WikiLeaks publisher Julian Assange blamed the CIA’s “devastating incompetence” Thursday for allowing his website to acquire a trove of information involving the agency’s vast hacking capabilities, drawing fire from the U.S. intelligence community following its release this week of the so-called “Year Zero” files.
Mr. Assange credited the agency’s own ineptitude with causing details about its hacking techniques to recently become compromised during his first press conference since WikiLeaks’ disclosure Tuesday of previously unpublished documents devoted to the CIA’s stockpiling of computer exploits and cyberweapons.
“This is a historic act of devastating incompetence, to have created such an arsenal and then stored it all in one place and not secured it,” Mr. Assange said during an online press conference streamed live from his residence with the Ecuadorian Embassy in London.
“It is impossible to keep effective control of cyberweapons,” he said. “If you build them, eventually you will lose them.”
Mr. Assange added that WikiLeaks has only published a portion of the documents it’s obtained from the CIA’s Center for Cyber Intelligence, the likes of which has resulted in the release of thousands of files this week related to the agency’s ability to compromise and commandeer the world’s most widely-used electronic devices.
“This extraordinary collection, which amounts to more than several hundred million lines of code, gives its possessor the entire hacking capacity of the CIA,” WikiLeaks said in a statement.

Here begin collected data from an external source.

Lemma tc_roundtrip c l rest :
  holds c l -> tc_sizes_ok c -> Z.of_nat (length l) < 2 ^ 64 ->
  tc_deserialize (tc_serialize c [] ++ rest) = Ok (tc_recap c).
Proof.
  intros Hh (Hm & Hs & He) Hl. destruct c as [c|c|c]; cbn [tc_serialize tc_recap app].
  - destruct Hh as [<- Hc]. unfold u_serialize. rewrite serialize_raw_eq, <- !app_assoc. cbn [app tc_deserialize].
    change (encoding_try_from_u8 _) with (Ok (E := TsdbError) EncUncompressed). cbv iota beta.
    pose proof (u_roundtrip c rest Hc Hm He Hl) as Hu. unfold u_serialize in Hu.
    rewrite serialize_raw_eq, <- !app_assoc in Hu. cbn [app] in Hu. by rewrite Hu.
  - rewrite cc_serialize_app, <- app_assoc. cbn [app tc_deserialize].
    change (encoding_try_from_u8 _) with (Ok (E := TsdbError) EncGorilla). cbv iota beta.
    by rewrite (cc_roundtrip c l rest Hh Hm Hl Hs).
  - rewrite cc_serialize_app, <- app_assoc. cbn [app tc_deserialize].
    change (encoding_try_from_u8 _) with (Ok (E := TsdbError) EncChimp). cbv iota beta.
    by rewrite (cc_roundtrip c l rest Hh Hm Hl Hs).
Qed.

(** ** Properties *)

(** Every encoding answers a range query exactly: the samples whose
    timestamps lie in the closed window, in time order, each once. *)
Theorem chunk_range_exact (c : TimeSeriesChunk) (l : list Sample) (s e : Timestamp) :
  holds c l -> fits_memory l ->
  chunk_get_range c s e = Ok (select s e l) /\ chunk_range_iter c s e = select s e l /\
  chunk_has_samples_in_range c s e = match select s e l with [] => false | _ => true end.
Proof.
  intros Hh Hm. split; [by apply holds_get_range|]. split; [by apply holds_range_iter|by apply holds_has_samples].
Qed.

(** An uncompressed chunk at its capacity takes no sample newer than all it has. *)
Definition refuses_newer (c : TimeSeriesChunk) (l : list Sample) (s : Sample) : bool :=
  match c, list.last l with
  | UncompressedVariant u, Some x => u_is_full u && (timestamp x <? timestamp s)
  | _, _ => false
  end.

Lemma holds_upsert_first u s p : holds (UncompressedVariant u) [] -> sample_valid s ->
  exists c', chunk_upsert_sample (UncompressedVariant u) s p = Ok (1, c') /\ holds c' [s] /\ chunk_max_size c' = u_max_size u.
Proof.
  intros [E _] Hs. exists (UncompressedVariant (with_samples u [s])). cbn. unfold u_upsert_sample. rewrite E. split; [done|]. split; [|done].
  split; [done|]. split; [repeat constructor|by constructor].
Qed.

Lemma upsert_full c l s p : holds c l -> refuses_newer c l s = true ->
  chunk_upsert_sample c s p = Err (CapacityFull MAX_UNCOMPRESSED_SAMPLES).
Proof.
  unfold refuses_newer. destruct c as [u|u|u]; try done. intros [<- _]. cbn. unfold u_upsert_sample.
  destruct (list.last (samples u)) as [x|]; [|done]. intros [Hf ->]%andb_true_iff. unfold u_add_sample. by rewrite Hf.
Qed.

Lemma upsert_taken c l s p : holds c l -> sample_valid s -> refuses_newer c l s = false ->
  match list_upsert p s l with
  | Ok l' => exists c', chunk_upsert_sample c s p = Ok (Z.of_nat (length l'), c') /\ holds c' l' /\ chunk_max_size c' = chunk_max_size c
  | Err e => chunk_upsert_sample c s p = Err e
  end.
Proof.
  intros Hh Hs Hr. destruct c as [u|u|u].
  - destruct (list.last l) as [x|] eqn:El; [|apply last_None in El; subst l; by apply holds_upsert_first].
    apply holds_upsert; [done|done|]. intros Ha. unfold refuses_newer in Hr. rewrite El in Hr.
    apply last_Some_elem_of in El. unfold appends in Ha. rewrite Forall_forall in Ha. specialize (Ha x El). unfold ts_lt in Ha.
    rewrite (proj2 (Z.ltb_lt _ _) Ha), andb_true_r in Hr. exact Hr.
  - pose proof (cc_upsert_law u l s p Hh Hs) as Hu. cbn. destruct (list_upsert p s l); [destruct Hu as (c' & -> & H1 & H2)|by rewrite Hu].
    by exists (GorillaVariant c').
  - pose proof (cc_upsert_law u l s p Hh Hs) as Hu. cbn. destruct (list_upsert p s l); [destruct Hu as (c' & -> & H1 & H2)|by rewrite Hu].
    by exists (ChimpVariant c').
Qed.

(** C39. Upserting refines insertion into a time-sorted list under the duplicate
    policy, for every encoding, every position and every fill: the chunk then
    holds the updated list, the count returned is its length, and a refused
    duplicate is an error.  The one exception is part of the statement: an
    uncompressed chunk at its capacity answers a sample newer than all it holds
    with [CapacityFull]. *)
Theorem chunk_upsert_refines (c : TimeSeriesChunk) (l : list Sample) (s : Sample) (p : DuplicatePolicy) :
  holds c l -> sample_valid s ->
  if refuses_newer c l s then chunk_upsert_sample c s p = Err (CapacityFull MAX_UNCOMPRESSED_SAMPLES)
  else
    match list_upsert p s l with
    | Ok l' => exists c', chunk_upsert_sample c s p = Ok (Z.of_nat (length l'), c') /\ holds c' l' /\
        chunk_iter c' = l' /\ chunk_max_size c' = chunk_max_size c
    | Err e => chunk_upsert_sample c s p = Err e
    end.
Proof.
  intros Hh Hs. destruct (refuses_newer c l s) eqn:Er; [by eapply upsert_full|].
  pose proof (upsert_taken c l s p Hh Hs Er) as Hu.
  destruct (list_upsert p s l) as [l'|]; [|done]. destruct Hu as (c' & E & Hc' & Hm).
  exists c'. split_and!; [done|done|by apply holds_iter|done].
Qed.

(** Merging a batch is upserting its samples one by one: nothing already
    stored is lost, blocked duplicates keep the stored value, and there is one
    result per input sample, in input order. *)
Theorem chunk_merge_refines (c : TimeSeriesChunk) (l r : list Sample) (dp : option DuplicatePolicy) :
  holds c l -> content_ok r -> (forall s, r = [s] -> appends l s -> chunk_is_full c = false) ->
  exists res c', chunk_merge_samples c r dp = Ok (res, c') /\
    chunk_iter c' = upsert_all (default KeepLast dp) l r /\
    Forall2 (result_for (default KeepLast dp) l) r res.
Proof.
  intros Hh Hr Hf. destruct (holds_merge c l r dp Hh Hr Hf) as (res & c' & E & Hc' & Hres & _).
  exists res, c'. split_and!; [done|by apply holds_iter|done].
Qed.

(** Deleting a range removes exactly the samples in it and reports how many
    they were. *)
Theorem chunk_remove_exact (c : TimeSeriesChunk) (l : list Sample) (s e : Timestamp) :
  holds c l ->
  exists c', chunk_remove_range c s e = Ok (Z.of_nat (length (select s e l)), c') /\
    chunk_iter c' = remove s e l /\ chunk_len c' = chunk_len c - Z.of_nat (length (select s e l)).
Proof.
  intros Hh. destruct (holds_remove_range c l s e Hh) as (c' & E & Hc' & _).
  exists c'. split_and!; [done|by apply holds_iter|].
  rewrite (holds_len _ _ Hc'), (holds_len _ _ Hh). pose proof (length_select_remove s e l). lia.
Qed.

The CIA has declined to verify the authenticity of the documents, but acknowledged the agency’s mission involves the aggressive collection of foreign intelligence for national security purposes and said the disclosure was designed to damage its ability to protect “against terrorists and other adversaries.”
“As we’ve said previously, Julian Assange is not exactly a bastion of truth and integrity,” agency spokesman Jonathan Liu said Thursday in a statement to The Washington Times. “Despite the efforts of Assange and his ilk, CIA continues to aggressively collect foreign intelligence overseas to protect America from terrorists, hostile nation states and other adversaries.”
The FBI and CIA are both investigating the breach, CNN reported Wednesday, and multiple lawmakers in Washington have called for a congressional inquiry concerning the incident. WikiLeaks has for years been the subject of a separate Justice Department probe following its release in 2010 of military and diplomatic documents obtained from Pentagon and State Department computer systems by Chelsea Manning, an Army private who had been authorized to access the materials while deployed as an intelligence analyst during the Iraq War.
Mr. Assange, 45, was granted asylum by Ecuador in 2012. While not formally charged in the U.S., he has said he fear he’ll be arrested if and when he exit Ecuador’s embassy in London and ultimately tried for espionage over his role in Manning’s leaks and other disclosures.